From the original Jaws trio of actors, only Dreyfuss survives, and Shaw has learned that the 73-year-old American actor has given the new production “his seal of approval” and is hoping to see it.
Felicity Kendal and Penelope Keith, the ladies of the The good life actors, are also invited to the new incarnation of their sitcom, which was written by Bob Larbey and John Esmonde and aired nationally from 1975 to 1978 on BBC One. As next door neighbors and wives of characters played by Richard Briers and Paul Eddington, they embodied the opposing attitudes of the middle class to capitalism.
Kendal’s Barbara Good, along with her on-screen husband Tom, were the early advocates of Green Living, while Keith and Eddington, who played Margo and Jerry Leadbetter, were ambitious and greedy. The new version sees Rufus Hound as Tom Good and uses storylines from the original episodes to weave a new storyline into a Jeremy Sams script.
Audiences at the Theater Royal Bath, where the touring show opens on October 7, will be faced with a setting that purposely functions as a tribute to the sitcom rather than a reproduction.
“For us, it wasn’t about recreating the TV show,” said designer Michael Taylor. “We are first and foremost a play and the main difficulty for me was technical, because we need a set that rotates to show the two rooms, the Leadbetters’ lounge and the Goods kitchen.

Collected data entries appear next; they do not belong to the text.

Lemma env_next_wp l c t i x (Q : ptr -> sh -> trace mcall -> Prop) :
  layout c t -> vars w l c -> (i < nseen l)%nat -> l !! i = Some x ->
  Q (if decide (S i < nseen l)%nat then heap c + tsize (take (S i) l) else 0) c t ->
  xwpf F E (env_next (heap c + tsize (take i l))) c t Q.
Proof.
  intros Hl Hv Hi Hx HQ. pose proof Hv as (He & Hs & Hok). unfold env_next. do 4 xwp_step.
  destruct (vars_lookup _ _ i x Hv Hx) as (Hxok & Hat & Hsz).
  destruct (ekey_key _ _ _ _ Hxok Hat) as [Hk Hz]. pose proof (esize_bounds x) as [Hxs _].
  pose proof (tsize_nonneg (take i l)). pose proof (tsize_nonneg (drop (S i) l)). unfold env_size in *.
  rewrite (proj2 (Z.ltb_ge _ _)) by lia. rewrite (proj2 (Z.leb_gt _ _)) by lia. cbn [orb].
  xwp_step. eapply xwp_rd; [exact Hk|]. cbv zeta. rewrite Hz.
  assert (tsize (take (S i) l) = tsize (take i l) + esize x) as Hnext.
  { rewrite (take_S_r _ _ _ Hx), tsize_app. simpl. lia. }
  pose proof (nseen_step l i x Hi Hx) as Hst. pose proof (lookup_lt_Some _ _ _ Hx).
  assert (tsize (drop (S i) l) = 0 \/ 4 <= tsize (drop (S i) l)) as Hd.
  { pose proof (tsize_length (drop (S i) l)). unfold env_size in *. destruct (drop (S i) l); simpl in *; lia. }
  assert ((S i < length l)%nat <-> 4 <= tsize (drop (S i) l)) as Hln.
  { pose proof (tsize_length (drop (S i) l)) as Hlen. unfold env_size in *. rewrite length_drop in Hlen.
    destruct (drop (S i) l) eqn:Hdr; apply (f_equal length) in Hdr; rewrite length_drop in Hdr; simpl in *; lia. }
  destruct (decide (S i < nseen l)%nat) as [Hgo|Hno].
  - apply Hst in Hgo as [? ?]. rewrite (proj2 (Z.ltb_ge _ _)) by lia. rewrite (proj2 (Z.ltb_ge _ _)) by lia.
    xwp_step. by rewrite Hnext, Z.add_assoc in HQ.
  - apply xwp_if; intros Hc; [by xwp_step|]. apply xwp_if; intros Hc'; [by xwp_step|]. zbool.
    exfalso. apply Hno, Hst. split; [apply Hln; lia|lia].
Qed.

On the contrary, Taylor said he exaggerated the look of the time. “I didn’t go to great lengths to reproduce the entire TV show. If you’re looking for a faithful recreation, you might as well just stay home and watch a recording, ”Taylor said. But he concedes that nostalgia is an important part of his design. “There’s fun in the ’70s attributes now that weren’t there then, of course. We started with the idea that the Leadbetters would have antique reproductions and that Margo would gradually update them with brighter 70s furniture.
Taylor took the same attitude, he said, when he worked on the recent production of The Ladies Killers, a stage version of Ealing’s admired comedy. “A lot of people love this movie, but we didn’t really care about how it looked. When it comes to Back to the future, the designer said it’s all about the car, the DeLorean, and that makes sense. It is certainly true that people are in the mood to feel good and have fun and there is something very lovable about The good life. “
Henderson thinks this kind of retrospective show works best when it brings more to the original: “The shark is broken is based on a wealth of material, Robert Shaw’s diaries, and authentic Shaw family stories and other books. So it’s familiar, but different. Of course, the Orca wasn’t exactly the green living room for actors, but we couldn’t resist. It’s a show about acting, these stars and the human condition. It’s also a play about the wait to act and what could be more appropriate after the wait we’ve all had?